Health Operating System

Brennen Hodge is CEO at Citizen Health, an entrepreneur on a mission to make the world a better place. brennenhodge.com


It's time we drop the "E" in "Electronic" Medical Record.

Then let's drop the "Medical Record" part.

Now we start over.

Let’s rethink what we’re trying to accomplish with software in healthcare.

Our objectives should be:

  1. Keeping people healthy by predicting & preventing illness
  2. Providing the best diagnosis & treatment possible
  3. Eliminating medical errors
  4. Enabling rational, fair, & affordable prices

All of this with minimal costs & friction to everyone involved.

However, no software, payment system, or business model is designed for that experience.

As Peter Thiel says, “It's time to go from Zero to One.”

It's time to build something new -- an epic moonshot. Let's build a Health Operating System.

What is a HealthOS?

Fundamentally, an operating system is a set of instructions that optimizes the components of a larger system. The instructions can be written in bits (computer code), atoms (genetic code), or beliefs (money & law). The HealthOS applies them all to coordinate:

  1. Health Needs
  2. Health Solutions
  3. Data
  4. Money

While there are many good open source EHRs in existence, the HealthOS starts with a fresh canvas by removing constraints and considering what will be possible with future technology.

Pieces of this HealthOS are already being build by talented people all around the world, but without a unified goal. We must come together and leverage the collective power of our open source communities to build software that works for humanity.
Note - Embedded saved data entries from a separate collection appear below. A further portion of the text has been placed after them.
(** * Sumsub proxy (src/server.ts): signer and gateway handlers

    A shallow embedding of [src/src/server.ts].  The file follows the
    source top to bottom:

    - strings and the JavaScript string primitives the source uses
      ([toUpperCase], [substring], number-to-decimal conversion);
    - the part of Node's [crypto] module the signer calls
      ([createHmac('sha256', key).update(msg).digest('hex')]), written out
      from FIPS 180-4 and RFC 2104 so that signatures evaluate;
    - JSON values, truthiness and [JSON.stringify];
    - the module-level configuration ([APP_TOKEN], [SECRET_KEY],
      [LEVEL_NAME]);
    - a state-and-exception monad for the handlers: the state records the
      outbound [fetch] calls in order and counts the readings of [Date.now()]
      and [Math.random()]; what the outside world answers is a [Runtime];
    - [createSignature], [makeAuthenticatedRequest] and the three handlers;
    - the same handlers with their console calls;
    - the numbers of a relayed body as [JSON.parse] and [res.json] treat
      them, as doubles.

    Modelling boundaries.  Strings are [String.string], read as sequences of
    bytes (the UTF-8 form Node hashes); [toUpperCase] maps the ASCII letters,
    which is what it does on the methods the source passes.  [console.log] and
    [console.error] write to the process output only: the handlers are given
    first without them and then again with them, over a state that carries
    the console, and the second form is shown to add nothing else.  The
    base-36 rendering of the floating-point number [Math.random()] returns is
    supplied by the [Runtime]; JSON numbers are integers. *)

From Stdlib Require Import ZArith List String Ascii Lia Bool.
From Stdlib Require Import DecimalString DecimalZ.
Import ListNotations.
(** What the read loop meets, in order: a line handed over by [readline],
    a failing read, or the UI thread calling [stop_monitor] on the worker
    object between two reads.  The end of the list is [readline]
    returning the empty string: the producer has closed its output. *)
Inductive StreamEvent : Type :=
| Line (text : string)
| ReadError (e : Py.Exc)
| UiStop (a : ProcessAnswers).

Section Worker.

Variable clock : Datetime.t.

(** [str(e)], the text of an exception, as an f-string interpolates it *)
Variable str_exc : Py.Exc -> string.

(** [for line in iter(self._adb_process.stdout.readline, ''): ...] *)
Fixpoint read_loop (events : list StreamEvent) (w : LogcatMonitorWorker)
  : LogcatMonitorWorker * Py.result unit :=
  match events with
  | [] => (w, Py.Ok tt)
  | UiStop a :: events' => read_loop events' (stop_monitor a w)
  | ReadError e :: _ => (w, Py.Raise e)
  | Line line :: events' =>
      if negb (_running w) then (w, Py.Ok tt)
      else
        match _parse_log_line clock line with
        | Py.Ok (Some parsed_entry) =>
            read_loop events' (emit (new_log_line_signal parsed_entry) w)
        | Py.Ok None => read_loop events' w
        | Py.Raise e => (w, Py.Raise e)
        end
  end.
(** C5: for every positive size, positive division count, every height
    scale and every profile, whenever the generator returns, it returns a
    non-empty list of faces, and the normal of every face has length 1 and a
    strictly positive vertical component; and it does return when the count
    is an integer. *)
Theorem buildTerrainFaces_unit_upward_normals (p : TerrainParams.t) :
  0 < TerrainParams.size p ->
  0 < TerrainParams.divisions p ->
  (forall faces,
     buildTerrainFaces p = Ok faces ->
     faces <> []
     /\ forall f, In f faces ->
          Vector3.length (Face.normal f) = 1 /\ 0 < Vector3.y (Face.normal f))
  /\ (wholeNumber (TerrainParams.divisions p) ->
      exists faces, buildTerrainFaces p = Ok faces).
Proof.
  intros Hs Hd. split.
  - intros faces H. apply buildTerrainFaces_returns in H as [-> _]. split.
    + apply terrainFaces_nonempty, Hd.
    + intros f Hin. unfold terrainFaces in Hin.
      apply in_flat_map in Hin as (i & _ & Hin).
      apply in_flat_map in Hin as (j & _ & Hin).
      exact (cellFaces_normals p i j _ f Hs Hd Hin).
  - intros W. exists (terrainFaces p).
    apply buildTerrainFaces_closed_form. right. exact W.
Qed.

Lemma buildTerrainFaces_unit_upward_normals_default :
  exists faces,
    buildTerrainFaces TerrainParams.default = Ok faces
    /\ faces <> []
    /\ forall f, In f faces ->
         Vector3.length (Face.normal f) = 1 /\ 0 < Vector3.y (Face.normal f).
Proof.
  assert (Hs : 0 < TerrainParams.size TerrainParams.default) by (cbn; lra).
  assert (Hd : 0 < TerrainParams.divisions TerrainParams.default) by (cbn; lra).
  assert (W : wholeNumber (TerrainParams.divisions TerrainParams.default))
    by (exists 6%Z; reflexivity).
  destruct (buildTerrainFaces_unit_upward_normals TerrainParams.default Hs Hd)
    as [Hall Hreturns].
  destruct (Hreturns W) as [faces H].
  exists faces. split; [exact H | exact (Hall faces H)].
Defined.

(** C4: two calls of the generator with the same size, division count,
    height scale and profile have the same outcome; when they return, they
    return the same list of faces, vertex by vertex, normal by normal,
    centroid by centroid and id by id, which is the closed form
    [terrainFaces], in which the height of the vertex at [(i, j)] is
    [generateTerrainHeight i j] of the profile and the scale, the
    perturbation of the rough profile being [pseudoRandom i j]; and they do
    return when the count is an integer, or is not positive. *)
Theorem buildTerrainFaces_deterministic (p1 p2 : TerrainParams.t) :
  TerrainParams.size p1 = TerrainParams.size p2 ->
  TerrainParams.divisions p1 = TerrainParams.divisions p2 ->
  TerrainParams.height p1 = TerrainParams.height p2 ->
  TerrainParams.type p1 = TerrainParams.type p2 ->
  buildTerrainFaces p1 = buildTerrainFaces p2
  /\ (forall faces,
        buildTerrainFaces p1 = Ok faces ->
        buildTerrainFaces p2 = Ok faces /\ faces = terrainFaces p1)
  /\ (TerrainParams.divisions p1 <= 0 \/ wholeNumber (TerrainParams.divisions p1) ->
      exists faces,
        buildTerrainFaces p1 = Ok faces
        /\ buildTerrainFaces p2 = Ok faces
        /\ faces = terrainFaces p1)
  /\ forall i j,
       Vector3.y (terrainVertex p1 i j)
       = generateTerrainHeight (INR i) (INR j) (TerrainParams.type p2)
           (TerrainParams.height p2).
Proof.
  intros Hs Hd Hh Ht.
  assert (E : p1 = p2) by (destruct p1, p2; cbn in *; congruence).
  rewrite <- E. split; [reflexivity|]. split; [|split].
  - intros faces H. split; [exact H|].
    apply buildTerrainFaces_returns in H as [-> _]. reflexivity.
  - intros W. exists (terrainFaces p1).
    rewrite (buildTerrainFaces_closed_form p1 W). repeat split.
  - reflexivity.
Qed.

Lemma buildTerrainFaces_deterministic_default :
  exists faces,
    buildTerrainFaces TerrainParams.default = Ok faces
    /\ buildTerrainFaces TerrainParams.default = Ok faces
    /\ faces = terrainFaces TerrainParams.default
    /\ forall i j,
         Vector3.y (terrainVertex TerrainParams.default i j)
         = generateTerrainHeight (INR i) (INR j) rough 2.5.
Proof.
  assert (W : TerrainParams.divisions TerrainParams.default <= 0
              \/ wholeNumber (TerrainParams.divisions TerrainParams.default))
    by (right; exists 6%Z; reflexivity).
  destruct (buildTerrainFaces_deterministic TerrainParams.default
              TerrainParams.default eq_refl eq_refl eq_refl eq_refl)
    as (_ & _ & Hreturns & Hheights).
  destruct (Hreturns W) as (faces & H1 & H2 & H3).
  exists faces. exact (conj H1 (conj H2 (conj H3 Hheights))).
Defined.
The following are some projects to tap.

To learn, we've got to feed this OS plenty of health data by connecting wearables, sensors, devices, labs, and hospitals using Mediflux. Using the Standard Health Record, we apply machine learning to the beautiful data we have streaming in by the zettabytes.

Our data is cleaned, organized, and combined with the Open Humans database to be collaboratively used for citizen science research. Even more, you collect dividends when research companies use your data in trials.

Data should tell a unique story. We should visualize out health in one view using hGraph, along with continuous monitoring to be alerted if negative patterns emerge.

When we do need to see a doctor, we utilize WebRTC to connect directly via video or messaging. When physical visits are necessary, interactions will be personal and efficient, leveraging voice, touch, and gestures --no more mouse or keyboard. With dynamically shared information, both you and your care team collaborate intelligently on healthcare issues to minimize medical errors and optimize treatment plans.

Now that we have patients and providers using the OS, we connect everyone on a decentralized marketplace such as Medoplex. Transactions are executed using trusted smart contracts on a federated blockchain network. Each device is a node storing encrypted health records and staking reputation using the Proof of Health protocol. Fraud is eliminated, prices are rational, and payments are instant.

For this to work at scale, all parties need to have skin in the game with aligned incentives. That's why the HealthOS is a digital cooperative owned by everyone who uses it. Healthcare professionals propose & vote on exactly what their software should do, and then work with developers to build it. All decisions are transparent and governed by meritocracy.

Once the HealthOS is launched, network effects kick in to jumpstart the largest open source community in healthcare. With every new user interaction, the HealthOS improves to serve the greater good of humanity.

As the modern successor to the Hippocratic Oath, the Declaration of Geneva states:

“I will share my medical knowledge for the benefit of the patient and the advancement of healthcare.”

As software and medicine become more inseparable, we must view code as medical knowledge. Therefore, we have the moral & ethical obligations to open source our innovations with the world.

It's time we take collective action and join forces to build the infrastructure our future healthcare systems need. By leveraging open source software and communities, we can solve problems in healthcare faster and cheaper. We must align vectors to achieve maximum impact and progress.

So the question is, who wants to help build the open source HealthOS?